(* ===== verification/WriterNew.v ===== *)
(** The constructors of the xz writer: the state that [NewWriterCustom] sets up,
    the header it writes, and the argument it refuses. *)

From S2P Require Import Prelude Bufpipe Lines Errs Liblzma SmallLzma Lib XzConst Literal World LibIndex.
From S2P Require Import Stream StreamPump PipePump Ioutil Writer WriterBlock WriterSync.

Section new.
Context {BP : Bufpipe} {L : Liblzma} {E : Errs} {IU : Ioutil} {W : Type} {IW : IoWriter W}.
Context {BS : BufpipeSpec BP} {LS : LiblzmaSpec L} {ES : ErrsSpec E} {LI : LiblzmaIdle L}.

(** * Inversion of computations *)

Lemma bind_rets {S A B} (m : M S A) (k : A -> M S B) s b s' :
  (m ≫= k) s = (Ret b, s') -> exists a s1, m s = (Ret a, s1) /\ k a s1 = (Ret b, s').
Proof. rewrite bind_run. destruct (m s) as [[a|q|] s1]; intros H; [eauto|done|done]. Qed.

Lemma Panic_rets {S B} e (k : unit -> M S B) s b s' :
  (call (errs_Panic e) ≫= k) s = (Ret b, s') -> e = None /\ k tt s = (Ret b, s').
Proof. rewrite bind_run. unfold call. rewrite Panic_spec. by destruct e. Qed.

Lemma local_rets {S A B C} (b : B) (m : M B A) (k : A * B -> M S C) s c s' :
  (on_local b m ≫= k) s = (Ret c, s') -> exists a b', m b = (Ret a, b') /\ k (a, b') s = (Ret c, s').
Proof.
  intros (r & s1 & H & Hk)%bind_rets. revert H. unfold on_local. destruct (m b) as [[a|p|] b'] eqn:Em; [|done|done].
  intros [= <- <-]. eauto.
Qed.

(** * The arguments *)

Lemma clamp_chunk_range cs : 0 <= cs -> ChunkLowest <= clamp_chunk cs <= ChunkHighest.
Proof.
  intros H. unfold clamp_chunk. assert (65536 = ChunkLowest /\ 2 ^ 30 = ChunkHighest) as [<- <-] by done.
  rewrite (proj2 (Z.ltb_ge _ _)), (proj2 (Z.leb_le _ _)) by lia. cbn [andb].
  destruct (Z.ltb_spec cs 65536); [lia|]. destruct (Z.ltb_spec (2 ^ 30) cs); lia.
Qed.

Lemma clamp_chunk_neg cs : cs < 0 -> clamp_chunk cs = ChunkStream.
Proof. intros H. unfold clamp_chunk. by rewrite (proj2 (Z.ltb_lt _ _)). Qed.

(** The flags of a file with the check [check], and its header. *)
Definition file_flags (check : Z) : StreamFlags := (SetCheck check NewStreamFlags).2.

Lemma file_flags_check check : supported check = true -> GetCheck (file_flags check) = check.
Proof.
  exact (supported_uint32 check).
Qed.

Lemma NewIndex_rets (wd wd' : world) ix e :
  NewIndex wd = (Ret (ix, e), wd') -> e = None ->
  exists l a, ix = Some l /\ cm_ixptr (mem wd') !! l = Some (Some a) /\
    cm_index (mem wd') !! a = Some lzma_index_empty.
Proof.
  unfold NewIndex, c_alloc. rewrite bind_run, bind_get. destruct (lzma_alloc (mem wd)) as [a|].
  - rewrite bind_run. unfold set_index, modify, mret, M_ret. cbv beta iota.
    unfold new_Index. rewrite bind_run, bind_get. intros [= <- <- <-] _. eexists _, a. cbn.
    by rewrite !lookup_insert_eq.
  - intros [= <- <- <-] H. apply NewError_nil, error_code_not_ok in H; [done|done|]. unfold lzma_rets. set_solver.
Qed.

(** * What a new writer is *)
Record opened (cs check : Z) (wr : W) (w : Writer W) : Prop := {
  op_sync : sync_ok w [] lzma_index_empty;
  op_open : w_closed w = false;
  op_chunk : w_chunkSize w = clamp_chunk cs;
  op_flags : w_flags w = file_flags check;
  op_check : supported check = true;
  op_header : exists hdr, lzma_stream_header_encode (file_flags check) = (OK, hdr) /\ wrote wr hdr (w_wr w);
}.

(** The object before its mode is set up. *)
Record configured (cs check mw : Z) (wr : W) (w : Writer W) : Prop := {
  cf_sized : sized w;
  cf_workers : w_maxWorkers w = clamp_workers mw;
  cf_index : index_at w lzma_index_empty;
  cf_open : w_closed w = false;
  cf_chunk : w_chunkSize w = clamp_chunk cs;
  cf_flags : w_flags w = file_flags check;
  cf_check : supported check = true;
  cf_header : exists hdr, lzma_stream_header_encode (file_flags check) = (OK, hdr) /\ wrote wr hdr (w_wr w);
}.

(** The two buffers of the synchronous mode. *)
Lemma start_modes_run (w : Writer W) :
  sized w -> w_maxWorkers w = WorkersSync -> index_at w lzma_index_empty ->
  exists s d wd', start_modes w = (Ret tt, set_bufs (Some s) (Some d) (at_world w wd')) /\
    sync_ok (set_bufs (Some s) (Some d) (at_world w wd')) [] lzma_index_empty.
Proof.
  intros Hsz Hw Hix. pose proof (sized_chunk w Hsz) as Hc. pose proof (sized_max w Hsz) as Hm.
  unfold start_modes. rewrite bind_get, Hw. cbn [negb Z.eqb WorkersSync].
  rewrite (proj2 (Z.eqb_neq _ _)) by (unfold ChunkStream; lia). cbn [negb]. rewrite bind_run.
  destruct (alloc_pipe_run (w_world w) (NewBufferPipe (make_slice (w_chunkSize w)) LineMono)) as (s & Hs & _).
  set (wd1 := set_pipes _ _) in Hs.
  destruct (alloc_pipe_run wd1 (NewBufferPipe (make_slice (w_maxSize w)) LineMono)) as (d & Hd & Hfr).
  set (wd2 := set_pipes _ wd1) in Hd.
  pose proof (on_world_run _ w _ _ _ Hs) as Hs'. rewrite at_world_id in Hs'.
  pose proof (on_world_run _ w _ _ _ Hd) as Hd'.
  exists s, d, wd2. split.
  { rewrite (bind_ret _ _ _ _ _ Hs'), (bind_ret _ _ _ _ _ Hd'). unfold modify. cbv beta iota. done. }
  assert (Hne : s <> d).
  { intros <-. unfold wd1 in Hfr. cbn in Hfr. by rewrite lookup_insert_eq in Hfr. }
  split; [by destruct Hsz as [Z1 Z2]; split|done| |done].
  exists s, d, (NewBufferPipe (make_slice (w_chunkSize w)) LineMono). split_and!; try done.
  - unfold wd2, wd1. cbn. rewrite lookup_insert_ne by done. by rewrite lookup_insert_eq.
  - by apply (line_of_new (make_slice (w_chunkSize w))), make_slice_wf; lia.
  - exists (NewBufferPipe (make_slice (w_maxSize w)) LineMono). unfold wd2. cbn. rewrite lookup_insert_eq. split; [done|].
    by apply (line_of_new (make_slice (w_maxSize w))), make_slice_wf; lia.
Qed.

Lemma recovered_some {S A} (m : M S (option A * error)) s a e s' :
  with_recover (fun _ => None) m s = (Ret (Some a, e), s') -> m s = (Ret (Some a, e), s').
Proof.
  unfold with_recover. destruct (m s) as [[r|p|] s1]; [done| |done]. by destruct (errs_Recover p None).
Qed.

Lemma literalBlockSize_unit {S} check n (s : S) :
  literalBlockSize check n s = ((literalBlockSize (S:=unit) check n tt).1, s).
Proof.
  unfold literalBlockSize. rewrite !bind_run, !checkSupport_spec. destruct (supported check); [|done].
  cbv beta iota. rewrite !bind_run. unfold on_local. destruct (HeaderSize _) as [[[h err]|p|] b']; [|done|done].
  cbv beta iota. cbn [fst]. rewrite !bind_run. unfold call. rewrite Panic_spec. by destruct err.
Qed.

Lemma NewWriterCustom_made lv check cs mw (wr : W) wd w s' :
  0 <= cs -> NewWriterCustom lv check cs mw (wr, wd) = (Ret (Some w, None), s') ->
  exists w0, configured cs check mw wr w0 /\ start_modes w0 = (Ret tt, w) /\ s' = (w_wr w, w_world w).
Proof.
  intros Hcs H%recovered_some. pose proof (clamp_chunk_range cs Hcs) as Hcl. revert H.
  set (ck := clamp_chunk cs) in *. intros (maxSize & s1 & H1 & H)%bind_rets.
  rewrite literalBlockSize_unit in H1. injection H1 as H1 <-.
  assert (Hck0 : 0 <= ck < 2 ^ 60).
  { assert (65536 = ChunkLowest /\ 2 ^ 30 = ChunkHighest) as [E1 E2] by done. lia. }
  assert (Hck : int64 ck = ck) by (apply int64_id; lia).
  rewrite Hck in H1. apply run_unit in H1.
  assert (Hs : supported check = true) by (by eapply literalBlockSize_ret in H1; [apply H1|]).
  apply local_rets in H as ([buf err] & fl & Hhd & H). apply Panic_rets in H as [-> H].
  destruct (HeaderEncode_run LS check NewStreamFlags) as (buf' & err' & Hhd' & Hok).
  rewrite Hhd in Hhd'. injection Hhd' as <- <- ->. specialize (Hok eq_refl). fold (file_flags check) in *.
  apply bind_rets in H as ([ix err] & s2 & Hix & H). unfold zoom in Hix. cbn [snd fst] in Hix.
  destruct (NewIndex wd) as [r wd2] eqn:Ei. injection Hix as -> <-. apply Panic_rets in H as [-> H].
  apply NewIndex_rets in Ei as (l & a & -> & Hl & Ha); [|done].
  destruct (NewOptionsLZMA PRESET_DEFAULT) as [opts err]. apply Panic_rets in H as [-> H].
  destruct opts as [opts|]; [|done].
  apply local_rets in H as ([] & filters & _ & H). rewrite bind_get in H. cbn [fst snd] in H.
  destruct (wr_Write wr buf) as [[n err] wr1] eqn:Ew. rewrite bind_put in H. apply Panic_rets in H as [-> H].
  rewrite bind_get in H. cbn [fst snd] in H.
  set (w0 := WriterV _ _ _ _ _ _ _ _ _ _ _ _ _ _ _ _ _) in H. exists w0.
  assert (Hfl : GetCheck (file_flags check) = check) by (by apply file_flags_check).
  assert (Hcf : configured cs check mw wr w0).
  { split; try done; [|by exists a|exists buf; split; [done|by exists n]].
    split; [done|]. change (w_flags w0) with (file_flags check). by rewrite Hfl. }
  split; [done|]. destruct (start_modes w0) as [r w1]. rewrite bind_put in H.
  rewrite bind_run in H. unfold Prelude.call in H. destruct r as [[]|p|]; [|done|done].
  unfold mret, M_ret in H. by injection H as <- <-.
Qed.

Lemma NewWriterCustom_run lv check cs (wr : W) wd w s' :
  0 <= cs -> NewWriterCustom lv check cs WorkersSync (wr, wd) = (Ret (Some w, None), s') ->
  opened cs check wr w /\ s' = (w_wr w, w_world w).
Proof.
  intros Hcs H. destruct (NewWriterCustom_made _ _ _ _ _ _ _ _ Hcs H) as (w0 & [Hsz Hmw Hix Ho Hc Hf Hs Hh] & Hm & ->).
  destruct (start_modes_run w0 Hsz Hmw Hix) as (s & d & wd3 & Hm' & Hsy). rewrite Hm' in Hm. injection Hm as <-. by split.
Qed.

(** A new writer of the asynchronous mode. *)
Record opened_async (cs check mw : Z) (wr : W) (w : Writer W) : Prop := {
  oa_made : configured cs check mw wr w;
  oa_sizes : w_inSize w = w_chunkSize w /\ w_outSize w = w_maxSize w;
  oa_modes : w_inMode w = LineDual /\ w_outMode w = LineMono;
}.

Lemma NewWriterCustom_async lv check cs mw (wr : W) wd w s' :
  0 <= cs -> mw <> WorkersSync -> NewWriterCustom lv check cs mw (wr, wd) = (Ret (Some w, None), s') ->
  opened_async cs check mw wr w /\ s' = (w_wr w, w_world w).
Proof.
  intros Hcs Hmw H. destruct (NewWriterCustom_made _ _ _ _ _ _ _ _ Hcs H) as (w0 & Hcf & Hm & ->). split; [|done].
  pose proof (sized_chunk w0 (cf_sized _ _ _ _ _ Hcf)) as Hck. unfold start_modes in Hm. rewrite bind_get in Hm.
  assert (Hw : (w_maxWorkers w0 =? WorkersSync) = false).
  { apply Z.eqb_neq. rewrite (cf_workers _ _ _ _ _ Hcf). unfold clamp_workers, WorkersMax, WorkersSync in *.
    destruct (Z.ltb_spec mw 0); lia. }
  assert (Hs : (w_chunkSize w0 =? ChunkStream) = false) by (apply Z.eqb_neq; unfold ChunkStream; lia).
  rewrite Hw, Hs in Hm. cbn [negb] in Hm. rewrite bind_run in Hm. unfold modify in Hm. cbv beta iota in Hm.
  injection Hm as <-. split; [|done|done]. destruct Hcf as [[] ? ? ? ? ? ? ?]. by split.
Qed.

(** * The arguments it refuses *)

Lemma literal_block_comp check n :
  b_compressed_size (block (literal_block check n)) = uint64 (literalCompSize n).
Proof. done. Qed.

Lemma HeaderSize_err (b : Block) ret h :
  lzma_block_header_size (block b) = (ret, h) -> ret <> OK ->
  HeaderSize b = (Ret (b_header_size (block b), Some (LibError ret)), b).
Proof.
  intros E0 Hr. unfold HeaderSize. rewrite bind_get, E0. unfold NewError.
  by rewrite (proj2 (Z.eqb_neq ret OK) Hr).
Qed.

(** C15: A negative chunk size selects a file of a single block, for which
    [blockInit] needs no literal block, but [NewWriterCustom] sizes one all the
    same: the block of minus one byte has a compressed size of zero, which
    liblzma refuses. So every such call fails, whatever the level, the check and
    the number of workers are, and nothing has been written. *)
Theorem stream_mode_refused lv check cs mw (s : W * world) :
  cs < 0 -> exists e, NewWriterCustom lv check cs mw s = (Ret (None, Some e), s).
Proof.
  intros Hcs. unfold NewWriterCustom. rewrite (clamp_chunk_neg cs Hcs).
  destruct (supported check) eqn:Hs.
  2: { exists optionsError. rewrite (recover_err _ _ _ optionsError s); [done|].
       unfold literalBlockSize. rewrite !bind_run, checkSupport_spec, Hs. done. }
  destruct (lzma_block_header_size (block (literal_block check (-1)))) as [ret h] eqn:Eh.
  assert (Hr : ret <> OK).
  { pose proof (header_size_zero (block (literal_block check (-1)))) as Hr. rewrite literal_block_comp, Eh in Hr.
    specialize (Hr eq_refl). cbn [fst] in Hr.
    rewrite Hr. apply error_code_not_ok; [done|]. unfold lzma_rets. set_solver. }
  exists (LibError ret). rewrite (recover_err _ _ _ (LibError ret) s); [done|].
  apply bind_panic. unfold literalBlockSize. rewrite bind_run, checkSupport_spec, Hs.
  change (int64 ChunkStream) with (-1). fold (literal_block check (-1)). cbv beta iota zeta.
  rewrite (bind_local _ _ _ _ _ _ (HeaderSize_err _ _ _ Eh Hr)). cbv beta iota. cbn [fst].
  rewrite bind_run. unfold call. by rewrite Panic_err.
Qed.

End new.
----------------------------------------
- TASK DIRECTIONS -
In the lines above, spot each one that contains the word "specialize" and copy it.

- SOLUTION TO THE EXERCISE -
  rewrite Hhd in Hhd'. injection Hhd' as <- <- ->. specialize (Hok eq_refl). fold (file_flags check) in *.
    specialize (Hr eq_refl). cbn [fst] in Hr.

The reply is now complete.